## AIM OF THE EXERCISE
Your answer must be the lines of the entries below, exactly as written, from the first line through the line containing "Definition _OAUTH_BETA_FLAGS_FALLBACK : list".

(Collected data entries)
(** [on_stream_delta(text)]. *)
Definition deliver (sink : delta_sink) (d : string) s : wire W :=
  match sink with
  | NoSink => s
  | PublicSink => publish_delta d s
  | HeldSink => set_held (held_deltas s ++ [d]) s
  end.

(** An operation of the world alone. *)
Definition in_world {A} (m : M W A) : M (wire W) A := fun s =>
  let '(w, r) := m (wire_world s) in (set_wire_world w s, r).

(** * The beta flags of an OAuth session, llm.py *)

Definition _ESSENTIAL_BETAS : list string := ["claude-code-20250219"; "oauth-2025-04-20"].
Definition _OAUTH_BETA_FLAGS_FALLBACK : list string :=
  ["claude-code-20250219"; "oauth-2025-04-20"; "prompt-caching-2024-07-31";
   "interleaved-thinking-2025-05-14"; "fine-grained-tool-streaming-2025-05-14"].
Definition get_oauth_betas : list string := _OAUTH_BETA_FLAGS_FALLBACK.

Definition _get_active_betas : M (wire W) (list string) :=
  s <- get ;;
  match _active_betas s with
  | [] => modify (set_betas get_oauth_betas) ;;; ret get_oauth_betas
  | betas => ret betas
  end.

Definition optional_betas (betas : list string) : list string := filter (fun b => b ∉ _ESSENTIAL_BETAS) betas.

(** [set(betas) != set(_ESSENTIAL_BETAS)]. *)
Definition same_as_essential (betas : list string) : bool :=
  forallb (fun b => str_in b _ESSENTIAL_BETAS) betas && forallb (fun b => str_in b betas) _ESSENTIAL_BETAS.

Definition _degrade_betas : M (wire W) bool :=
  s <- get ;;
  match last (optional_betas (_active_betas s)) with
  | Some removed => modify (set_betas (filter (fun b => b <> removed) (_active_betas s))) ;;; ret true
  | None =>
      if negb (same_as_essential (_active_betas s))
      then modify (set_betas _ESSENTIAL_BETAS) ;;; ret true
      else ret false
  end.
(* ===== verification/AgentFrame.v ===== *)
(** What the parts of the agent loop leave alone: between two calls of the model
    nothing is sent and the archive only grows; a call of the model sends requests
    and leaves transcript and tools as they are. *)
From S2P Require Import Prelude.
From S2P Require Import PyStr.
From S2P Require Import Json.
From S2P Require Import Status.
From S2P Require Import RunCreate.
From S2P Require Import LoopControl.
From S2P Require Import ToolExecution.
From S2P Require Import Models.
From S2P Require Import Sessions.
From S2P Require Import SessionTheorems.
From S2P Require Import Compaction.
From S2P Require Import SemanticCompaction.
From S2P Require Import WindowPolicy.
From S2P Require Import ProviderErrors.
From S2P Require Import ProviderCall.
From S2P Require Import CallTheorems.
From S2P Require Import AgentLoop.
Open Scope string_scope.
Open Scope bool_scope.
Open Scope list_scope.

(** ** Relations between states *)

(** The archive only grows, by the same messages whether it is kept or not. *)
Definition appends (new : list message) (a a' : option (list message)) : Prop := a' = (fun l => l ++ new) <$> a.

Lemma appends_nil a : appends [] a a.
Proof. destruct a as [l|]; [|done]. unfold appends. cbn. by rewrite app_nil_r. Qed.

Lemma appends_trans n1 n2 a b c : appends n1 a b -> appends n2 b c -> appends (n1 ++ n2) a c.
Proof. unfold appends. intros -> ->. destruct a; [|done]. cbn. by rewrite app_assoc. Qed.

Section frames.
Context {W : Type}.
Implicit Types s : agent W.

Definition betas_of s : list string := _active_betas (ag_wire s).
Definition sent_of s : list LLMRequest := sent (ag_wire s).
Definition models_of s : list string := attempted_models (ag_route s).
Definition archive_of s : option (list message) := archive (ag_transcript s).

(** Nothing is sent. *)
Record calm s s' : Prop := {
  calm_betas : betas_of s' = betas_of s;
  calm_sent : sent_of s' = sent_of s;
  calm_models : models_of s' = models_of s;
  calm_archive : exists new, appends new (archive_of s) (archive_of s') }.

#[export] Instance calm_refl : Reflexive calm.
Proof. intros s. split; try done. exists []. apply appends_nil. Qed.

#[export] Instance calm_trans : Transitive calm.
Proof.
  intros a b c [E1 E2 E3 [n1 A1]] [F1 F2 F3 [n2 A2]]. split; try congruence.
  exists (n1 ++ n2). by eapply appends_trans.
Qed.

(** Transcript, tools and counters stay. *)
Record still s s' : Prop := {
  still_transcript : ag_transcript s' = ag_transcript s;
  still_tooling : ag_tooling s' = ag_tooling s;
  still_tokens : ag_tokens s' = ag_tokens s }.

#[export] Instance still_refl : Reflexive still.
Proof. by split. Qed.
#[export] Instance still_trans : Transitive still.
Proof. intros a b c [] []. split; congruence. Qed.

(** ** Operations of the parts *)

Lemma on_wire_still {A} (m : M (wire W) A) : preserves still (on_wire m).
Proof. intros s. unfold on_wire. by destruct (m (ag_wire s)). Qed.

Lemma on_wire_calm {A} (m : M (wire W) A) : preserves quiet m -> preserves calm (on_wire m).
Proof.
  intros Hm s. unfold on_wire. specialize (Hm (ag_wire s)). destruct (m (ag_wire s)) as [w r].
  destruct Hm as [Hb Hs]. split; try done. exists []. apply appends_nil.
Qed.

Lemma outside_calm {A} (m : M W A) : preserves calm (outside m).
Proof. apply on_wire_calm, quiet_in_world. Qed.

Lemma on_policy_calm {A} (m : M ContextWindowPolicy A) : preserves calm (on_policy m).
Proof.
  intros s. unfold on_policy. destruct (m _) as [p r]. split; try done. exists []. apply appends_nil.
Qed.
Lemma on_policy_still {A} (m : M ContextWindowPolicy A) : preserves still (on_policy m).
Proof. intros s. unfold on_policy. by destruct (m _). Qed.

Lemma modify_calm (f : agent W -> agent W) : (forall s, calm s (f s)) -> preserves calm (modify f).
Proof. apply preserves_modify. Qed.

Lemma set_active_calm l s : calm s (set_active l s).
Proof. split; try done. exists []. apply appends_nil. Qed.
Lemma append_calm msg s : calm s (_append_message_with_archive msg s).
Proof. split; try done. by exists [msg]. Qed.
Lemma set_policy_calm p s : calm s (set_policy p s).
Proof. split; try done. exists []. apply appends_nil. Qed.
Lemma set_tooling_calm t s : calm s (set_tooling t s).
Proof. split; try done. exists []. apply appends_nil. Qed.
Lemma set_notices_calm n s : calm s (set_notices n s).
Proof. split; try done. exists []. apply appends_nil. Qed.
Lemma set_tokens_calm n s : calm s (set_tokens n s).
Proof. split; try done. exists []. apply appends_nil. Qed.
Lemma set_world_calm w s : calm s (set_wire (set_wire_world w (ag_wire s)) s).
Proof. split; try done. exists []. apply appends_nil. Qed.
Lemma archive_last_calm n s : calm s (archive_last n s).
Proof.
  unfold archive_last. destruct (last (messages s)) as [m|]; [|done]. destruct (Nat.ltb _ _); [|done].
  split; try done. by exists [m].
Qed.
End frames.

Create HintDb calm discriminated.
#[export] Hint Resolve outside_calm on_policy_calm on_policy_still on_wire_still modify_calm set_active_calm append_calm
  set_policy_calm set_tooling_calm set_notices_calm set_tokens_calm set_world_calm archive_last_calm : calm.
Ltac calm := frame_by ltac:(eauto 4 with calm nocore).

Section loop.
Context `{Platform} `{ToolCatalog} {W : Type} `{BatchExecutor W} (sv : services W) (iv : invocation) (system : json).
Implicit Types s : agent W.

Lemma report_calm a : preserves calm (report iv a : M (agent W) unit).
Proof. unfold report. apply preserves_when; [apply _|]. apply on_wire_calm, preserves_modify. by intros s. Qed.
Lemma report_still a : preserves still (report iv a : M (agent W) unit).
Proof. unfold report. apply preserves_when; [apply _|]. apply on_wire_still. Qed.
Lemma pause_calm ms : preserves calm (pause sv ms).
Proof. intros s. apply set_world_calm. Qed.
Lemma pause_still ms : preserves still (pause sv ms).
Proof. by intros s. Qed.
Lemma absorb_calm w s : calm s (absorb w s).
Proof. split; try done. exists []. apply appends_nil. Qed.
Lemma withdraw_calm d s : calm s (withdraw_tools d s).
Proof. apply set_tooling_calm. Qed.

Lemma arrange_calm turn s : calm s (arrange_context iv turn s).
Proof.
  unfold arrange_context. set (s1 := if iv_scheduled iv && _ then _ else s).
  assert (H1' : calm s s1) by (subst s1; destruct (_ && _); [apply set_active_calm|reflexivity]).
  clearbody s1. destruct (_ && _); [|done]. etrans; [exact H1'|]. apply set_active_calm.
Qed.

#[local] Hint Resolve report_calm report_still pause_calm pause_still absorb_calm withdraw_calm arrange_calm : calm.

Lemma guidance_calm : preserves calm (_append_live_guidance_async sv iv).
Proof. unfold _append_live_guidance_async. calm. Qed.
#[local] Hint Resolve guidance_calm : calm.
Lemma take_guidance_calm : preserves calm (take_guidance sv iv).
Proof. unfold take_guidance. calm. Qed.
Lemma take_notices_calm : preserves calm (take_notices sv).
Proof. unfold take_notices, take_notice. calm. Qed.
Lemma compact_calm phase force emergency : preserves calm (_compact_active_context sv iv system phase force emergency).
Proof. unfold _compact_active_context. calm. Qed.
Lemma sanitize_calm : preserves calm (sanitize_messages (W := W)).
Proof. unfold sanitize_messages. calm. Qed.
Lemma admit_calm phase : preserves calm (admit_now iv system phase : M (agent W) unit).
Proof. unfold admit_now. calm. Qed.
Lemma admit_still phase : preserves still (admit_now iv system phase : M (agent W) unit).
Proof. unfold admit_now. calm. Qed.
#[local] Hint Resolve take_guidance_calm take_notices_calm compact_calm sanitize_calm admit_calm admit_still : calm.

Lemma prepare_calm turn : preserves calm (prepare_turn sv iv system turn).
Proof. unfold prepare_turn. calm. Qed.

Lemma disablements_calm l : preserves calm (take_disablements iv system l : M (agent W) unit).
Proof. unfold take_disablements. calm. Qed.
#[local] Hint Resolve disablements_calm : calm.

Lemma tool_turn_calm response : preserves calm (tool_turn sv iv system response).
Proof. unfold tool_turn. calm. Qed.

Lemma final_turn_calm : preserves calm (final_turn sv iv).
Proof. unfold final_turn. calm. Qed.
End loop.
#[export] Hint Resolve report_calm report_still pause_calm pause_still absorb_calm withdraw_calm arrange_calm
  guidance_calm take_guidance_calm take_notices_calm compact_calm sanitize_calm admit_calm admit_still prepare_calm
  disablements_calm tool_turn_calm final_turn_calm : calm.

## PROBLEM SOLUTION
(** [on_stream_delta(text)]. *)
Definition deliver (sink : delta_sink) (d : string) s : wire W :=
  match sink with
  | NoSink => s
  | PublicSink => publish_delta d s
  | HeldSink => set_held (held_deltas s ++ [d]) s
  end.

(** An operation of the world alone. *)
Definition in_world {A} (m : M W A) : M (wire W) A := fun s =>
  let '(w, r) := m (wire_world s) in (set_wire_world w s, r).

(** * The beta flags of an OAuth session, llm.py *)

Definition _ESSENTIAL_BETAS : list string := ["claude-code-20250219"; "oauth-2025-04-20"].
Definition _OAUTH_BETA_FLAGS_FALLBACK : list string :=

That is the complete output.